= WHAT YOU HAVE TO DO =
Retype exactly the lines below, beginning with the first and ending with the line where "that [bytearray([...])] and" appears.

(Dataset entries)
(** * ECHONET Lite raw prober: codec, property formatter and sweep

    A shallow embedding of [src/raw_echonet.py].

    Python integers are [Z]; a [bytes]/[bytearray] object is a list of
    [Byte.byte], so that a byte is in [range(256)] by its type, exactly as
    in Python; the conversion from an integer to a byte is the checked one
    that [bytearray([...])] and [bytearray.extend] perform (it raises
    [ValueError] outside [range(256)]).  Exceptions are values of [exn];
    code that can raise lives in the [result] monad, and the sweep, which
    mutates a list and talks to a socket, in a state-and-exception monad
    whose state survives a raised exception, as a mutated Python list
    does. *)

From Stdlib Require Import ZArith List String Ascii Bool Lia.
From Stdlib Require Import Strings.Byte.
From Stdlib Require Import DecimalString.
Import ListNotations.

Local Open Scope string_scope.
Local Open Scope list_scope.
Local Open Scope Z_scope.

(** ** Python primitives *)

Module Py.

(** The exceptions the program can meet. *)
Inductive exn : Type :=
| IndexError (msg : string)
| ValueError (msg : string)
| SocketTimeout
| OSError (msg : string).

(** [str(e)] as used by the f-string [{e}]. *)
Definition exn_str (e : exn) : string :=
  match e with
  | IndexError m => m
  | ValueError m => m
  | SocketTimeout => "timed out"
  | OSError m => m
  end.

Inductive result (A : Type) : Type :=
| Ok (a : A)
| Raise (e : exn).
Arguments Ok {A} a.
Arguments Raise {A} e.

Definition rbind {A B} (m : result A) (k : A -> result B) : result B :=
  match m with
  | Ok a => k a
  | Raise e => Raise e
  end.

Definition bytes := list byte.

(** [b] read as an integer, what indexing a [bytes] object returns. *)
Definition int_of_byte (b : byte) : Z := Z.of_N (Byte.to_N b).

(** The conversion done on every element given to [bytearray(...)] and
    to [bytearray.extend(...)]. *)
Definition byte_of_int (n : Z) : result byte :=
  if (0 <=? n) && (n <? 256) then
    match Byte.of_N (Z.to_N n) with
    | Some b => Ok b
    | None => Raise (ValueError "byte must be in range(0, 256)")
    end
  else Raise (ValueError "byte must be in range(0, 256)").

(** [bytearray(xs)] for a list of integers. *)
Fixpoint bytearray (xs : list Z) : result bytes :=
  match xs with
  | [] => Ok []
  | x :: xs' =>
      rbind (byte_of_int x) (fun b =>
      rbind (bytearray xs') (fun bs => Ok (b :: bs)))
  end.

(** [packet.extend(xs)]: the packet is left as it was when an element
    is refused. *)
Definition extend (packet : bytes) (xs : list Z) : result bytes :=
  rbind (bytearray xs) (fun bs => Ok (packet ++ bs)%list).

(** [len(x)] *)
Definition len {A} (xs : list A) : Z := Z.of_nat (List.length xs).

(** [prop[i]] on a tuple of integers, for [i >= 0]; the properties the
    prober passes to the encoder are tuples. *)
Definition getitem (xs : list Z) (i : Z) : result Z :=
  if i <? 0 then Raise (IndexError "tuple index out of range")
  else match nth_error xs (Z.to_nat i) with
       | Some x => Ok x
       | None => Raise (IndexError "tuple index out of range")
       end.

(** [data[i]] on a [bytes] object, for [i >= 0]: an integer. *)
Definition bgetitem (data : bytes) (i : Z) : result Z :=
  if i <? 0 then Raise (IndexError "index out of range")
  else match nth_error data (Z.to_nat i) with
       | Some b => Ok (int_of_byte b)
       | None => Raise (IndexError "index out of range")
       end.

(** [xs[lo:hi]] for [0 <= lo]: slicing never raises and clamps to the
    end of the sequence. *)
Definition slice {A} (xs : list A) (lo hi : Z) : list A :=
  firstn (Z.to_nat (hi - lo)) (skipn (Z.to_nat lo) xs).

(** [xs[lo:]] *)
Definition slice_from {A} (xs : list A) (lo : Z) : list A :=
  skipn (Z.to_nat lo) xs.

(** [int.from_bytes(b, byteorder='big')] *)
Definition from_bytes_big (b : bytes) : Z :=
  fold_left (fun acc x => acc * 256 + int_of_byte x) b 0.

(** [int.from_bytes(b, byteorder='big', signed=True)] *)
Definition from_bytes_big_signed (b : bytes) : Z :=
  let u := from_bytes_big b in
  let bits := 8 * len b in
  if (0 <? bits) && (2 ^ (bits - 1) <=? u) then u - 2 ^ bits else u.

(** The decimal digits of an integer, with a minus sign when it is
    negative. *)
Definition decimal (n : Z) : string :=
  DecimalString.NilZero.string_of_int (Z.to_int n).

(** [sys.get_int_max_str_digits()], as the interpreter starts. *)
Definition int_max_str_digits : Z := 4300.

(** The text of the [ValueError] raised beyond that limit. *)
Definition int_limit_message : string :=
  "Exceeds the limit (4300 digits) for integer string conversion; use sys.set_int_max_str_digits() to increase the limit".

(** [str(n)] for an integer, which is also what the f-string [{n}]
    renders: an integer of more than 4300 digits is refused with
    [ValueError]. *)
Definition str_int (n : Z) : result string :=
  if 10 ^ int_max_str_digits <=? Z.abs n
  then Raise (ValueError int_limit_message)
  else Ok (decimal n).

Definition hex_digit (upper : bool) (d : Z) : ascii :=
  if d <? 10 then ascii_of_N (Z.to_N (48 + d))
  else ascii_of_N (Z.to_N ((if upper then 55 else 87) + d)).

= SOLUTION =
(** * ECHONET Lite raw prober: codec, property formatter and sweep

    A shallow embedding of [src/raw_echonet.py].

    Python integers are [Z]; a [bytes]/[bytearray] object is a list of
    [Byte.byte], so that a byte is in [range(256)] by its type, exactly as
    in Python; the conversion from an integer to a byte is the checked one
    that [bytearray([...])] and [bytearray.extend] perform (it raises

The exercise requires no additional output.